• **Try it**:
Only the lines from the one containing "exists (head_str (split_space" through the one containing "JsMap.get ident_eqb k (fst st) = Some e ->" should be printed, exactly as they appear below, with both ends included.

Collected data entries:
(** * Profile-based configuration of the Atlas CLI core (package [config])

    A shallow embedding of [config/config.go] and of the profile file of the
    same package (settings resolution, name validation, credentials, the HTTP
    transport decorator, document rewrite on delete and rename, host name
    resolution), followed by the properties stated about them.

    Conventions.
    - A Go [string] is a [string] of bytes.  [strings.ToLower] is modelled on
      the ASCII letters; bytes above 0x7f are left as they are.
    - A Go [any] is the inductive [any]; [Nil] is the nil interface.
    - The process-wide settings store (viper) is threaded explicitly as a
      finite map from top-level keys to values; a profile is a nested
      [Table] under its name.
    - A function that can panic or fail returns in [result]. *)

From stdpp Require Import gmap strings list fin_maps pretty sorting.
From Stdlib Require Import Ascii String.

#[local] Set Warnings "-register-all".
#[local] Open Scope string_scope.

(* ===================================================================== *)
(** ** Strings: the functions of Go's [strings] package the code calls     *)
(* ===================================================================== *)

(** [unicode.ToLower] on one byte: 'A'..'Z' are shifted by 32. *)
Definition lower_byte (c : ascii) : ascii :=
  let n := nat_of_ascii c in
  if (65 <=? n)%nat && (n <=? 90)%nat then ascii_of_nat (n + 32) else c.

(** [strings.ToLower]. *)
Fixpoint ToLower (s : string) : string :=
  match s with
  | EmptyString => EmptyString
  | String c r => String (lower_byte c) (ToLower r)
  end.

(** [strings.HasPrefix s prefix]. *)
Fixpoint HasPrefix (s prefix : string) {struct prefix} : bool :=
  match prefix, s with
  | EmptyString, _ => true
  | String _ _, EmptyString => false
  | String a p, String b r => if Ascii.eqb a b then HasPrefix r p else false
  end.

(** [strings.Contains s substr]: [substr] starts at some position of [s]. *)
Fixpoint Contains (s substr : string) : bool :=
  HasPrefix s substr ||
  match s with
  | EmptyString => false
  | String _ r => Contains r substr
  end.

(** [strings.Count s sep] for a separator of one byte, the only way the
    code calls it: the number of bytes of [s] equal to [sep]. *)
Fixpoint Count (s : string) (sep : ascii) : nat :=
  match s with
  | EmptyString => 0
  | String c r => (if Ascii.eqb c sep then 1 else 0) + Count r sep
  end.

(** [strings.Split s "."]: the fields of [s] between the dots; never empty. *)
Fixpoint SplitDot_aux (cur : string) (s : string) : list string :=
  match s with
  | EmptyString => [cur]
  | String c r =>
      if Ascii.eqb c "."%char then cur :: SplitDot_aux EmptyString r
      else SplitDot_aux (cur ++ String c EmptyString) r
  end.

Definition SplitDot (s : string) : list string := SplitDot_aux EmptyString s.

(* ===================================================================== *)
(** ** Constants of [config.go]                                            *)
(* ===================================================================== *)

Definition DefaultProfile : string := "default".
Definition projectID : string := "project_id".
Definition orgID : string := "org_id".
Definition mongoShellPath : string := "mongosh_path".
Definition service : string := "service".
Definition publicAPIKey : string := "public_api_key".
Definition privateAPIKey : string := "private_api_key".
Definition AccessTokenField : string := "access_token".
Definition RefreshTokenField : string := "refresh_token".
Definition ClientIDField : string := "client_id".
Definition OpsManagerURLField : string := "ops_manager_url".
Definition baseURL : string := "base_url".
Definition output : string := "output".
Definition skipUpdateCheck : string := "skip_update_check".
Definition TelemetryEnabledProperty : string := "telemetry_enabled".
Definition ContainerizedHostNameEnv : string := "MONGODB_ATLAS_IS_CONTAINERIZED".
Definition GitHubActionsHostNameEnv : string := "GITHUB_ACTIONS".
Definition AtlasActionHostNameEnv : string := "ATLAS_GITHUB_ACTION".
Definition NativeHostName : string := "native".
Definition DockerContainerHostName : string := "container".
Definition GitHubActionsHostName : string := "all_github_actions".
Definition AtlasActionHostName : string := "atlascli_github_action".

==

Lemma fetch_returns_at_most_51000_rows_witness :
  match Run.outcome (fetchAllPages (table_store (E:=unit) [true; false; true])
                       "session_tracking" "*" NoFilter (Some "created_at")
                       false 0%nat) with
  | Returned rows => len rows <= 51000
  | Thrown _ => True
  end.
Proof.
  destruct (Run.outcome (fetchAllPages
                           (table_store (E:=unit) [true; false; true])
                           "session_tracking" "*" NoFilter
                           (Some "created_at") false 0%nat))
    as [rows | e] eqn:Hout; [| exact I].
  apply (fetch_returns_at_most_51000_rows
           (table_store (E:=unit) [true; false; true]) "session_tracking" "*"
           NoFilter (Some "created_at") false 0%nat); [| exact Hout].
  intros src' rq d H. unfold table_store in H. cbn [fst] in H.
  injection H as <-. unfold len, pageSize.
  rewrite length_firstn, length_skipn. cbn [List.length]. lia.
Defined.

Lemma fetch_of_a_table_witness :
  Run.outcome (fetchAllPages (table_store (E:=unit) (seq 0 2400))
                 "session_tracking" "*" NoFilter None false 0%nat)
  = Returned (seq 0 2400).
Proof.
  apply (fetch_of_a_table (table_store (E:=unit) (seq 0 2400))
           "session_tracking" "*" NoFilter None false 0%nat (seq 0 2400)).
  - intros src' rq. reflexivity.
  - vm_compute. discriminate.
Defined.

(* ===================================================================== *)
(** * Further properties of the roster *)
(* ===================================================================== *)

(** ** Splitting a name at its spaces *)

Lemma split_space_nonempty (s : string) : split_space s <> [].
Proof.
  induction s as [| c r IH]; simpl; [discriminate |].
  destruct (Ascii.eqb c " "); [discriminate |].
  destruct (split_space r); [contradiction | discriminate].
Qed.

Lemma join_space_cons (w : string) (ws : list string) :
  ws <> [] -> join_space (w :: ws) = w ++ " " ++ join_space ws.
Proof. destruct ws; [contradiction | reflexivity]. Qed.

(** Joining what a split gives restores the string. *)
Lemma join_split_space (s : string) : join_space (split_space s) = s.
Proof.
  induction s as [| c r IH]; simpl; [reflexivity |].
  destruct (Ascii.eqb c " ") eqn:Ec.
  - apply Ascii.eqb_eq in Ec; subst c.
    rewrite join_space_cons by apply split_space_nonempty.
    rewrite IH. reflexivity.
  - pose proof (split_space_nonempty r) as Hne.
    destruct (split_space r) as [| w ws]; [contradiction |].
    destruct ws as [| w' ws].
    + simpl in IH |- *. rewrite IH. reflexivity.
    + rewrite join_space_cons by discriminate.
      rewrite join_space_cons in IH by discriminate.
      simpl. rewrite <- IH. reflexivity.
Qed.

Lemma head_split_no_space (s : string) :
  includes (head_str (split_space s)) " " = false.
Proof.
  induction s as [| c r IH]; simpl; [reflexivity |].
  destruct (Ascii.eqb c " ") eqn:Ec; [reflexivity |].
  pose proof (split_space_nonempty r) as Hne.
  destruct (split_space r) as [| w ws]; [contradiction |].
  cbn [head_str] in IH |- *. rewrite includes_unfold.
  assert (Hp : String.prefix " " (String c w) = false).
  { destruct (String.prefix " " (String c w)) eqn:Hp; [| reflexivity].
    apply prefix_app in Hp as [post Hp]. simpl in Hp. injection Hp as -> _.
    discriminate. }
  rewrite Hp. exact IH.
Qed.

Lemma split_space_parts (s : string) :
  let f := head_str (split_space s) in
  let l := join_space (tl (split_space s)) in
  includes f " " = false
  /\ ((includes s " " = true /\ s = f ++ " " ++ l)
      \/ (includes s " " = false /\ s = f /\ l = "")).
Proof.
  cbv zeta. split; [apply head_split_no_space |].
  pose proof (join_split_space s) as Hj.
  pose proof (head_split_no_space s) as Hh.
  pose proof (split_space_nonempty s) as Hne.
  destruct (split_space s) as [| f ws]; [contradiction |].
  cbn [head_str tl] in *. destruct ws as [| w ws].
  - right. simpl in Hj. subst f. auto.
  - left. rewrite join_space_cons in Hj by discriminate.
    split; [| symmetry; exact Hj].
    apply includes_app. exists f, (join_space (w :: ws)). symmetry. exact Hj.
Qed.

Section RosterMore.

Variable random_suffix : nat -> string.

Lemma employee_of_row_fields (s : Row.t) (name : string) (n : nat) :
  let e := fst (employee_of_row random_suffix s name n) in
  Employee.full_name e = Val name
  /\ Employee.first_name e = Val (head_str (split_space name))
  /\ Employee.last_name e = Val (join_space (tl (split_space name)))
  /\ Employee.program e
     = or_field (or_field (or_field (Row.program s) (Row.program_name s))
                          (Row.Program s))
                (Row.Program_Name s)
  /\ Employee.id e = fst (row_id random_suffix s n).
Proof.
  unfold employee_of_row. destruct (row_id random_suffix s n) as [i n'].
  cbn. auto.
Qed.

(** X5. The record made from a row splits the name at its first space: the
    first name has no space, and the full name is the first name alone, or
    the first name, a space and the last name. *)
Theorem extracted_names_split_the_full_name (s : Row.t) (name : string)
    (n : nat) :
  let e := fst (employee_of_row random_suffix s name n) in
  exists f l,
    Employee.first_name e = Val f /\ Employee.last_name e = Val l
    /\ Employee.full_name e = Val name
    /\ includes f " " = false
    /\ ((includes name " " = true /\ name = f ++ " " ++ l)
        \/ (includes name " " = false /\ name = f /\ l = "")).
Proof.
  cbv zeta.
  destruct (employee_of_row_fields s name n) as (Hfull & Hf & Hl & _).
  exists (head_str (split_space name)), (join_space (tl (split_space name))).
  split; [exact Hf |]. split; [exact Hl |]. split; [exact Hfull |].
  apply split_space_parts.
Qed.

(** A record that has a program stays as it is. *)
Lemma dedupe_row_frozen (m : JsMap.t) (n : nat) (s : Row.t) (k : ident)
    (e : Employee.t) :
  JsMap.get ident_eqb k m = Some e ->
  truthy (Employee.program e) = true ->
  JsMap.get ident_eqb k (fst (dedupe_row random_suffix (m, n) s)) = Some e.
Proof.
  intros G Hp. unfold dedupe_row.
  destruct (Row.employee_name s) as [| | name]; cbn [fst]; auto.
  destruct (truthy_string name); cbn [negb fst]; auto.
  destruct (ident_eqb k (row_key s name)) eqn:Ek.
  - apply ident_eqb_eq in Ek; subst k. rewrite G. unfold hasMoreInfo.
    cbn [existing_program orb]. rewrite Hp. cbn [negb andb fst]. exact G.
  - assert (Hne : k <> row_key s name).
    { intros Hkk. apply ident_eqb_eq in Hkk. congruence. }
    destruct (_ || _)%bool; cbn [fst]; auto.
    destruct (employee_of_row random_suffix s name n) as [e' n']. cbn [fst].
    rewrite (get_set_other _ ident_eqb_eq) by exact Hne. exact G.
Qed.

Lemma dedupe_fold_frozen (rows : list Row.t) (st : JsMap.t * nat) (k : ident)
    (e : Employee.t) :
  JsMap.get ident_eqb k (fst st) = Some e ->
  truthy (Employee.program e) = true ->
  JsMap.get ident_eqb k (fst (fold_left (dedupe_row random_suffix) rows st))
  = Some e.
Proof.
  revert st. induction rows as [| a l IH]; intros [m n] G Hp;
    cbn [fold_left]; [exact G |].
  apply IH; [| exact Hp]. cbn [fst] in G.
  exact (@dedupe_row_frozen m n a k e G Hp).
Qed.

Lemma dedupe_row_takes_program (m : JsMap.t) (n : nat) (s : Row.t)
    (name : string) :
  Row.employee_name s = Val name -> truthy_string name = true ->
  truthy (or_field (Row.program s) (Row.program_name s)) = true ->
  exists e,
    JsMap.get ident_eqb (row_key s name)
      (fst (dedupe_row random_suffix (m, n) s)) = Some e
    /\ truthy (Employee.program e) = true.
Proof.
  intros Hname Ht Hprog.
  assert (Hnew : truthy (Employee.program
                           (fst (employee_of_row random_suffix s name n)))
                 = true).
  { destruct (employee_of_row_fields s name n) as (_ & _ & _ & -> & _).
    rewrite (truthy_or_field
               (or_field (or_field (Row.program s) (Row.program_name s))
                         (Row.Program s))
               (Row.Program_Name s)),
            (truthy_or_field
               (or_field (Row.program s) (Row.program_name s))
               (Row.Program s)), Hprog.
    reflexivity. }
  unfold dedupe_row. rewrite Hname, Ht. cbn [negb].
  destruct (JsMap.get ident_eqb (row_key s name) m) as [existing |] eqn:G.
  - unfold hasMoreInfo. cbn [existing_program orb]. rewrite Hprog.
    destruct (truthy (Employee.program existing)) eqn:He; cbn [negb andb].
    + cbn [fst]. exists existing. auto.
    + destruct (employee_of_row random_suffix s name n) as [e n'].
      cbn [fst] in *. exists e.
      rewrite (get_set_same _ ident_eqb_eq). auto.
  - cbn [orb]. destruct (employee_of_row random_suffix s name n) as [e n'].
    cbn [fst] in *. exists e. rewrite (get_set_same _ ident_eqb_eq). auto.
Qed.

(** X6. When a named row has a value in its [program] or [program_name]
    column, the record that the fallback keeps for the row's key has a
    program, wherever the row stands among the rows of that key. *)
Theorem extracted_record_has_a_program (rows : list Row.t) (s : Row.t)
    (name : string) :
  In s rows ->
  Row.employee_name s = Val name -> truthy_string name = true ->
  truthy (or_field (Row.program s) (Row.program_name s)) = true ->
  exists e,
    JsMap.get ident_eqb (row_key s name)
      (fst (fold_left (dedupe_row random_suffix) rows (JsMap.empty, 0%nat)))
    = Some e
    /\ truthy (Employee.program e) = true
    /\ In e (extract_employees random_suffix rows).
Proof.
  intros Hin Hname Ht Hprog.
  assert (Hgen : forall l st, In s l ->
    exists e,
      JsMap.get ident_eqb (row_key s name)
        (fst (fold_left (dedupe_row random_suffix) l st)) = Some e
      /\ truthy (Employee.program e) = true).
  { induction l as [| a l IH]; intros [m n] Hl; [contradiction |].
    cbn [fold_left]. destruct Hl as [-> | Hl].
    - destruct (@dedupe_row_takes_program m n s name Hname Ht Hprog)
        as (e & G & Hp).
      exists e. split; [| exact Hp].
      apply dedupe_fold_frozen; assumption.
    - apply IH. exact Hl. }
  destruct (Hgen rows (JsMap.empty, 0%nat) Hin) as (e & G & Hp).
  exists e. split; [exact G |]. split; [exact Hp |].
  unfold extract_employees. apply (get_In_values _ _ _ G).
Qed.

==

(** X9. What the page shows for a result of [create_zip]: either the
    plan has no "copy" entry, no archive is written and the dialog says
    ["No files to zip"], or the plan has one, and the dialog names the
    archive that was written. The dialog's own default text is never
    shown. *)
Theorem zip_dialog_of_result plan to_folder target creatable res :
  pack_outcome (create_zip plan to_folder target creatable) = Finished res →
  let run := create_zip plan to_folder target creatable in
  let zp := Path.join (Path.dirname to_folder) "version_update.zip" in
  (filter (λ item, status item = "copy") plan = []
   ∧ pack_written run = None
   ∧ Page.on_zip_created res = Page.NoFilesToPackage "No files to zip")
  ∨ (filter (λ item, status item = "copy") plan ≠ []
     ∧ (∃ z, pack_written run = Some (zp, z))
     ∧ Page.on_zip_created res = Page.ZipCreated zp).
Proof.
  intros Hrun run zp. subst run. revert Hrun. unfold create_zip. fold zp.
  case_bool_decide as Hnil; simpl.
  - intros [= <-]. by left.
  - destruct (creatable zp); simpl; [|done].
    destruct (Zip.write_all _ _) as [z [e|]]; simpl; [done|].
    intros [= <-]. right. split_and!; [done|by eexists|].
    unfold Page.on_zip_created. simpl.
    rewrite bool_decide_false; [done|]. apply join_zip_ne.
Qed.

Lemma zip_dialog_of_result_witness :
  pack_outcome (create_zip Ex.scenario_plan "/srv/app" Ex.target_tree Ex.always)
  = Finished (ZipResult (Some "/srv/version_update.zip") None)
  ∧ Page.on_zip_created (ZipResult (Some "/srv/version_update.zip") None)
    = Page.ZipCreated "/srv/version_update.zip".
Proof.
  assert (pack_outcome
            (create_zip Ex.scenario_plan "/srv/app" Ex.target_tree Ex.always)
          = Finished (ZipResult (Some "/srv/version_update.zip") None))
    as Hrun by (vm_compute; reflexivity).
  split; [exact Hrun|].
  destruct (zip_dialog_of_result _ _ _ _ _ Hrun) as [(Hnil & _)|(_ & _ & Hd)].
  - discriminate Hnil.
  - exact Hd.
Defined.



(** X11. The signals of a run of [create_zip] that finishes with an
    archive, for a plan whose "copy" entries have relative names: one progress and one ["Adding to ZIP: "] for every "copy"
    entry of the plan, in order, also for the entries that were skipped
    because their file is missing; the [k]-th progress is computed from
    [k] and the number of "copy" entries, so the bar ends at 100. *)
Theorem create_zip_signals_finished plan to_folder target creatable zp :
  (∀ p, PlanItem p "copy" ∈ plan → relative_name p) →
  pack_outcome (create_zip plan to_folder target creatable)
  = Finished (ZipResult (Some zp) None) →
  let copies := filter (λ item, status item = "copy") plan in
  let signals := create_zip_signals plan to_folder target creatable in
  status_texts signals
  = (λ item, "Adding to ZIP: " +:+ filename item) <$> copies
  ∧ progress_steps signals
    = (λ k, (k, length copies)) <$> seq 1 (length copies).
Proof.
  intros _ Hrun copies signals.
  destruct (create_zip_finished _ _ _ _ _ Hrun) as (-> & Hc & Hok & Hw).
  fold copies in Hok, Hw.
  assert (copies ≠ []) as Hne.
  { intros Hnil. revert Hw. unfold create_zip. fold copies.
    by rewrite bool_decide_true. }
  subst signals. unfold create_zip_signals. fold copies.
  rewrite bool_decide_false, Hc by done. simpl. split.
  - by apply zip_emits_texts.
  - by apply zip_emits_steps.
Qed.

• **Solution for this problem**:
  exists (head_str (split_space name)), (join_space (tl (split_space name))).
  split; [exact Hf |]. split; [exact Hl |]. split; [exact Hfull |].
  apply split_space_parts.
Qed.

(** A record that has a program stays as it is. *)
Lemma dedupe_row_frozen (m : JsMap.t) (n : nat) (s : Row.t) (k : ident)
    (e : Employee.t) :
  JsMap.get ident_eqb k m = Some e ->
  truthy (Employee.program e) = true ->
  JsMap.get ident_eqb k (fst (dedupe_row random_suffix (m, n) s)) = Some e.
Proof.
  intros G Hp. unfold dedupe_row.
  destruct (Row.employee_name s) as [| | name]; cbn [fst]; auto.
  destruct (truthy_string name); cbn [negb fst]; auto.
  destruct (ident_eqb k (row_key s name)) eqn:Ek.
  - apply ident_eqb_eq in Ek; subst k. rewrite G. unfold hasMoreInfo.
    cbn [existing_program orb]. rewrite Hp. cbn [negb andb fst]. exact G.
  - assert (Hne : k <> row_key s name).
    { intros Hkk. apply ident_eqb_eq in Hkk. congruence. }
    destruct (_ || _)%bool; cbn [fst]; auto.
    destruct (employee_of_row random_suffix s name n) as [e' n']. cbn [fst].
    rewrite (get_set_other _ ident_eqb_eq) by exact Hne. exact G.
Qed.

Lemma dedupe_fold_frozen (rows : list Row.t) (st : JsMap.t * nat) (k : ident)
    (e : Employee.t) :
  JsMap.get ident_eqb k (fst st) = Some e ->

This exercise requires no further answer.